**Prompt:** Start to finish, copy the data exactly.

═════ Recorded information ═════

Lemma upds_ro es m a x : (∀ e y, cx_ro (g e y) = cx_ro y) → m !! a = Some x → ∃ x', foldl upd_at m es !! a = Some x' ∧ cx_ro x' = cx_ro x.
Proof.
  intros Hg. revert m x. induction es as [|e es IH]; intros m x Hx; [by exists x|]. simpl.
  assert (∃ x1, upd_at m e !! a = Some x1 ∧ cx_ro x1 = cx_ro x) as (x1 & Hx1 & E1).
  { unfold upd_at. destruct (ids !! key e) as [b|]; [|by exists x]. destruct (decide (b = a)) as [->|Hne]; [|exists x; by rewrite lookup_alter_ne].
    exists (g e x). by rewrite lookup_alter_eq, Hx. }
  destruct (IH _ _ Hx1) as (x2 & Hx2 & E2). exists x2. split; [done|congruence].
Qed.
Lemma upds_other es m a : (∀ e, e ∈ es → ids !! key e ≠ Some a) → foldl upd_at m es !! a = m !! a.
Proof.
  revert m. induction es as [|e es IH]; intros m Ha; [done|]. simpl. rewrite IH by (intros i Hi; apply Ha; by right).
  unfold upd_at. specialize (Ha e ltac:(left)). destruct (ids !! key e) as [b|]; [|done]. rewrite lookup_alter_ne; [done|congruence].
Qed.
Lemma upds_at es m a x e : NoDup (key <$> es) → (∀ i j b, ids !! i = Some b → ids !! j = Some b → i = j) → e ∈ es → ids !! key e = Some a → m !! a = Some x →
  foldl upd_at m es !! a = Some (g e x).
Proof.
  intros Hnd Hinj. revert m. induction es as [|d es IH]; intros m Hin Ha Hx; [by apply not_elem_of_nil in Hin|]. simpl in *. apply NoDup_cons in Hnd as [Hni Hnd].
  apply elem_of_cons in Hin as [<-|Hin].
  - rewrite upds_other; [unfold upd_at; by rewrite Ha, lookup_alter_eq, Hx|]. intros d Hd Ed. apply Hni. rewrite (Hinj _ _ _ Ha Ed). by apply list_elem_of_fmap_2.
  - apply IH; [done|done|done|]. unfold upd_at. destruct (ids !! key d) as [b|] eqn:Eb; [|done]. rewrite lookup_alter_ne; [done|]. intros ->.
    apply Hni. rewrite (Hinj _ _ _ Eb Ha). by apply list_elem_of_fmap_2.
Qed.
End updates.

(** ** The time of a cgroup *)
Definition llc_time (s : cbw) (id i : Z) : Z :=
  match cb_llc_map s !! (id, i) with Some a => match cb_llcx s !! a with Some l => lx_runtime_total l | None => 0 end | None => 0 end.
Section sums.
Context (f : Z → Z).
Fixpoint sum_from (n : nat) (i : Z) : Z := match n with O => 0 | S n => f i + sum_from n (i + 1) end.
End sums.

(** [own] summed over a tree, down to a height. *)
Section tree_sum.
Context (height : Z) (own : Z → Z).
Fixpoint subtree_sum (level : nat) (t : cgtree) : Z :=
  match t with
  | CgNode id cs => if Z.of_nat level <? height then own id + foldr Z.add 0 (map (subtree_sum (S level)) cs) else 0
  end.
(** The sums of all nodes, in post-order. *)
Fixpoint subtree_sums (level : nat) (t : cgtree) : list (Z * Z) :=
  match t with
  | CgNode id cs => if Z.of_nat level <? height then concat (map (subtree_sums (S level)) cs) ++ [(id, subtree_sum level t)] else []
  end.
End tree_sum.

Section roll.
Context (conf : cbw_conf).
Local Abbreviation H := (cf_height_max conf).

(** The time the cgroup's own tasks were billed for, and that of its subtree. *)
Definition own_time (s : cbw) (id : Z) : Z := match cb_cgrp_map s !! id with Some _ => sum_from (llc_time s id) (cf_nr_llc conf) 0 | None => 0 end.
Definition subtree_time (s : cbw) : nat → cgtree → Z := subtree_sum H (own_time s).

Lemma sum_llcx_run s c n i sum : cbw_wf s → sum = s64 sum → sum_llcx_loop n i c sum s = Some (s64 (sum + sum_from (llc_time s (cg_id c)) n i), s).
Proof.
  intros Hs. revert i sum. induction n as [|n IH]; intros i sum E; simpl; [by rewrite Z.add_0_r, <-E|].
  unfold cbw_get_llc_ctx, cbw_get_llc_ctx_raw_with_id. unfold llc_time at 1. erewrite ST_bind_run; [|done].
  destruct (cb_llc_map s !! (cg_id c, i)) as [a|] eqn:Ea; simpl; [|by rewrite Z.add_0_l, IH].
  destruct (wf_llcx _ Hs _ _ Ea) as [Hn [l Hl]]. rewrite (proj2 (Z.eqb_neq a NULL)) by done. erewrite ST_bind_run; [|by apply rdl_run].
  rewrite Hl, IH by (by rewrite s64_idemp). by rewrite s64_add_l, Z.add_assoc.
Qed.

(** ** One cgroup *)
Definition fits (ls : list Z) : Prop := H <= Z.of_nat (length ls).
(** The accumulators from level [l] on are clear. *)
Definition clear_from (l : nat) (ls : list Z) : Prop := ∀ k, (l <= k)%nat → Z.of_nat k < H → ls !!! k = 0.
Definition deeper (l : nat) (ls : list Z) : Z := if Z.of_nat (S l) <? H then ls !!! S l else 0.
Definition absorbed (l : nat) (ls : list Z) : list Z := if Z.of_nat (S l) <? H then <[S l := 0]> ls else ls.

Lemma tree_level_run l s : fits (cb_levels s) → Z.of_nat l < H → tree_level (Z.of_nat l) s = Some (Some (cb_levels s !!! l), s).
Proof.
  unfold fits. intros Hf Hl. unfold tree_level, gets. rewrite (proj2 (Z.ltb_ge _ _)) by lia. rewrite Nat2Z.id. f_equal. f_equal.
  apply list_lookup_lookup_total_lt. lia.
Qed.

Lemma absorb_clear n l sum s : fits (cb_levels s) → Z.of_nat l + Z.of_nat n = H → clear_from l (cb_levels s) → s64 sum = sum → absorb_loop n (Z.of_nat l) sum s = Some (sum, s).
Proof.
  intros Hf. revert l. induction n as [|n IH]; intros l Hn Hc Es; [done|]. cbn [absorb_loop]. rewrite (ST_bind_run _ _ _ _ _ (tree_level_run l s Hf ltac:(lia))).
  unfold set_tree_level. erewrite ST_bind_run; [|done]. rewrite Nat2Z.id, with_levels_id.
  - rewrite (Hc l), Z.add_0_r, Es by lia. replace (Z.of_nat l + 1) with (Z.of_nat (S l)) by lia. apply IH; [lia| |done]. intros k Hk. apply Hc. lia.
  - apply list_insert_id. unfold fits in Hf. rewrite list_lookup_lookup_total_lt by lia. f_equal. apply Hc; lia.
Qed.
Lemma absorb_run l s : fits (cb_levels s) → Z.of_nat l < H → clear_from (S (S l)) (cb_levels s) →
  tree_absorb_deeper conf (Z.of_nat l) s = Some (s64 (deeper l (cb_levels s)), with_levels (absorbed l) s).
Proof.
  intros Hf Hl Hc. unfold tree_absorb_deeper, deeper, absorbed. replace (Z.of_nat l + 1) with (Z.of_nat (S l)) by lia. destruct (Z.ltb_spec (Z.of_nat (S l)) H) as [Hlt|Hge].
  - destruct (Z.to_nat (H - Z.of_nat (S l))) as [|n] eqn:En; [lia|]. cbn [absorb_loop]. rewrite (ST_bind_run _ _ _ _ _ (tree_level_run (S l) s Hf Hlt)).
    unfold set_tree_level. erewrite ST_bind_run; [|done]. rewrite Nat2Z.id, Z.add_0_l. replace (Z.of_nat (S l) + 1) with (Z.of_nat (S (S l))) by lia.
    apply absorb_clear; [unfold fits in *; simpl; by rewrite length_insert|lia| |by rewrite s64_idemp]. intros k Hk Hk'. simpl. rewrite list_lookup_total_insert_ne by lia. by apply Hc.
  - replace (Z.to_nat (H - Z.of_nat (S l))) with 0%nat by lia. simpl. by rewrite with_levels_id.
Qed.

═════

**Your solution:**
Lemma upds_ro es m a x : (∀ e y, cx_ro (g e y) = cx_ro y) → m !! a = Some x → ∃ x', foldl upd_at m es !! a = Some x' ∧ cx_ro x' = cx_ro x.
Proof.
  intros Hg. revert m x. induction es as [|e es IH]; intros m x Hx; [by exists x|]. simpl.
  assert (∃ x1, upd_at m e !! a = Some x1 ∧ cx_ro x1 = cx_ro x) as (x1 & Hx1 & E1).
  { unfold upd_at. destruct (ids !! key e) as [b|]; [|by exists x]. destruct (decide (b = a)) as [->|Hne]; [|exists x; by rewrite lookup_alter_ne].
    exists (g e x). by rewrite lookup_alter_eq, Hx. }
  destruct (IH _ _ Hx1) as (x2 & Hx2 & E2). exists x2. split; [done|congruence].
Qed.
Lemma upds_other es m a : (∀ e, e ∈ es → ids !! key e ≠ Some a) → foldl upd_at m es !! a = m !! a.
Proof.
  revert m. induction es as [|e es IH]; intros m Ha; [done|]. simpl. rewrite IH by (intros i Hi; apply Ha; by right).
  unfold upd_at. specialize (Ha e ltac:(left)). destruct (ids !! key e) as [b|]; [|done]. rewrite lookup_alter_ne; [done|congruence].
Qed.
Lemma upds_at es m a x e : NoDup (key <$> es) → (∀ i j b, ids !! i = Some b → ids !! j = Some b → i = j) → e ∈ es → ids !! key e = Some a → m !! a = Some x →
  foldl upd_at m es !! a = Some (g e x).
Proof.
  intros Hnd Hinj. revert m. induction es as [|d es IH]; intros m Hin Ha Hx; [by apply not_elem_of_nil in Hin|]. simpl in *. apply NoDup_cons in Hnd as [Hni Hnd].
  apply elem_of_cons in Hin as [<-|Hin].
  - rewrite upds_other; [unfold upd_at; by rewrite Ha, lookup_alter_eq, Hx|]. intros d Hd Ed. apply Hni. rewrite (Hinj _ _ _ Ha Ed). by apply list_elem_of_fmap_2.
  - apply IH; [done|done|done|]. unfold upd_at. destruct (ids !! key d) as [b|] eqn:Eb; [|done]. rewrite lookup_alter_ne; [done|]. intros ->.
    apply Hni. rewrite (Hinj _ _ _ Eb Ha). by apply list_elem_of_fmap_2.
Qed.
End updates.

(** ** The time of a cgroup *)
Definition llc_time (s : cbw) (id i : Z) : Z :=
  match cb_llc_map s !! (id, i) with Some a => match cb_llcx s !! a with Some l => lx_runtime_total l | None => 0 end | None => 0 end.
Section sums.
Context (f : Z → Z).
Fixpoint sum_from (n : nat) (i : Z) : Z := match n with O => 0 | S n => f i + sum_from n (i + 1) end.
End sums.

(** [own] summed over a tree, down to a height. *)
Section tree_sum.
Context (height : Z) (own : Z → Z).
Fixpoint subtree_sum (level : nat) (t : cgtree) : Z :=
  match t with
  | CgNode id cs => if Z.of_nat level <? height then own id + foldr Z.add 0 (map (subtree_sum (S level)) cs) else 0
  end.
(** The sums of all nodes, in post-order. *)
Fixpoint subtree_sums (level : nat) (t : cgtree) : list (Z * Z) :=
  match t with
  | CgNode id cs => if Z.of_nat level <? height then concat (map (subtree_sums (S level)) cs) ++ [(id, subtree_sum level t)] else []
  end.
End tree_sum.

Section roll.
Context (conf : cbw_conf).
Local Abbreviation H := (cf_height_max conf).

(** The time the cgroup's own tasks were billed for, and that of its subtree. *)
Definition own_time (s : cbw) (id : Z) : Z := match cb_cgrp_map s !! id with Some _ => sum_from (llc_time s id) (cf_nr_llc conf) 0 | None => 0 end.
Definition subtree_time (s : cbw) : nat → cgtree → Z := subtree_sum H (own_time s).

Lemma sum_llcx_run s c n i sum : cbw_wf s → sum = s64 sum → sum_llcx_loop n i c sum s = Some (s64 (sum + sum_from (llc_time s (cg_id c)) n i), s).
Proof.
  intros Hs. revert i sum. induction n as [|n IH]; intros i sum E; simpl; [by rewrite Z.add_0_r, <-E|].
  unfold cbw_get_llc_ctx, cbw_get_llc_ctx_raw_with_id. unfold llc_time at 1. erewrite ST_bind_run; [|done].
  destruct (cb_llc_map s !! (cg_id c, i)) as [a|] eqn:Ea; simpl; [|by rewrite Z.add_0_l, IH].
  destruct (wf_llcx _ Hs _ _ Ea) as [Hn [l Hl]]. rewrite (proj2 (Z.eqb_neq a NULL)) by done. erewrite ST_bind_run; [|by apply rdl_run].
  rewrite Hl, IH by (by rewrite s64_idemp). by rewrite s64_add_l, Z.add_assoc.
Qed.

(** ** One cgroup *)
Definition fits (ls : list Z) : Prop := H <= Z.of_nat (length ls).
(** The accumulators from level [l] on are clear. *)
Definition clear_from (l : nat) (ls : list Z) : Prop := ∀ k, (l <= k)%nat → Z.of_nat k < H → ls !!! k = 0.
Definition deeper (l : nat) (ls : list Z) : Z := if Z.of_nat (S l) <? H then ls !!! S l else 0.
Definition absorbed (l : nat) (ls : list Z) : list Z := if Z.of_nat (S l) <? H then <[S l := 0]> ls else ls.

Lemma tree_level_run l s : fits (cb_levels s) → Z.of_nat l < H → tree_level (Z.of_nat l) s = Some (Some (cb_levels s !!! l), s).
Proof.
  unfold fits. intros Hf Hl. unfold tree_level, gets. rewrite (proj2 (Z.ltb_ge _ _)) by lia. rewrite Nat2Z.id. f_equal. f_equal.
  apply list_lookup_lookup_total_lt. lia.
Qed.

Lemma absorb_clear n l sum s : fits (cb_levels s) → Z.of_nat l + Z.of_nat n = H → clear_from l (cb_levels s) → s64 sum = sum → absorb_loop n (Z.of_nat l) sum s = Some (sum, s).
Proof.
  intros Hf. revert l. induction n as [|n IH]; intros l Hn Hc Es; [done|]. cbn [absorb_loop]. rewrite (ST_bind_run _ _ _ _ _ (tree_level_run l s Hf ltac:(lia))).
  unfold set_tree_level. erewrite ST_bind_run; [|done]. rewrite Nat2Z.id, with_levels_id.
  - rewrite (Hc l), Z.add_0_r, Es by lia. replace (Z.of_nat l + 1) with (Z.of_nat (S l)) by lia. apply IH; [lia| |done]. intros k Hk. apply Hc. lia.
  - apply list_insert_id. unfold fits in Hf. rewrite list_lookup_lookup_total_lt by lia. f_equal. apply Hc; lia.
Qed.
Lemma absorb_run l s : fits (cb_levels s) → Z.of_nat l < H → clear_from (S (S l)) (cb_levels s) →
  tree_absorb_deeper conf (Z.of_nat l) s = Some (s64 (deeper l (cb_levels s)), with_levels (absorbed l) s).
Proof.
  intros Hf Hl Hc. unfold tree_absorb_deeper, deeper, absorbed. replace (Z.of_nat l + 1) with (Z.of_nat (S l)) by lia. destruct (Z.ltb_spec (Z.of_nat (S l)) H) as [Hlt|Hge].
  - destruct (Z.to_nat (H - Z.of_nat (S l))) as [|n] eqn:En; [lia|]. cbn [absorb_loop]. rewrite (ST_bind_run _ _ _ _ _ (tree_level_run (S l) s Hf Hlt)).
    unfold set_tree_level. erewrite ST_bind_run; [|done]. rewrite Nat2Z.id, Z.add_0_l. replace (Z.of_nat (S l) + 1) with (Z.of_nat (S (S l))) by lia.
    apply absorb_clear; [unfold fits in *; simpl; by rewrite length_insert|lia| |by rewrite s64_idemp]. intros k Hk Hk'. simpl. rewrite list_lookup_total_insert_ne by lia. by apply Hc.
  - replace (Z.to_nat (H - Z.of_nat (S l))) with 0%nat by lia. simpl. by rewrite with_levels_id.
Qed.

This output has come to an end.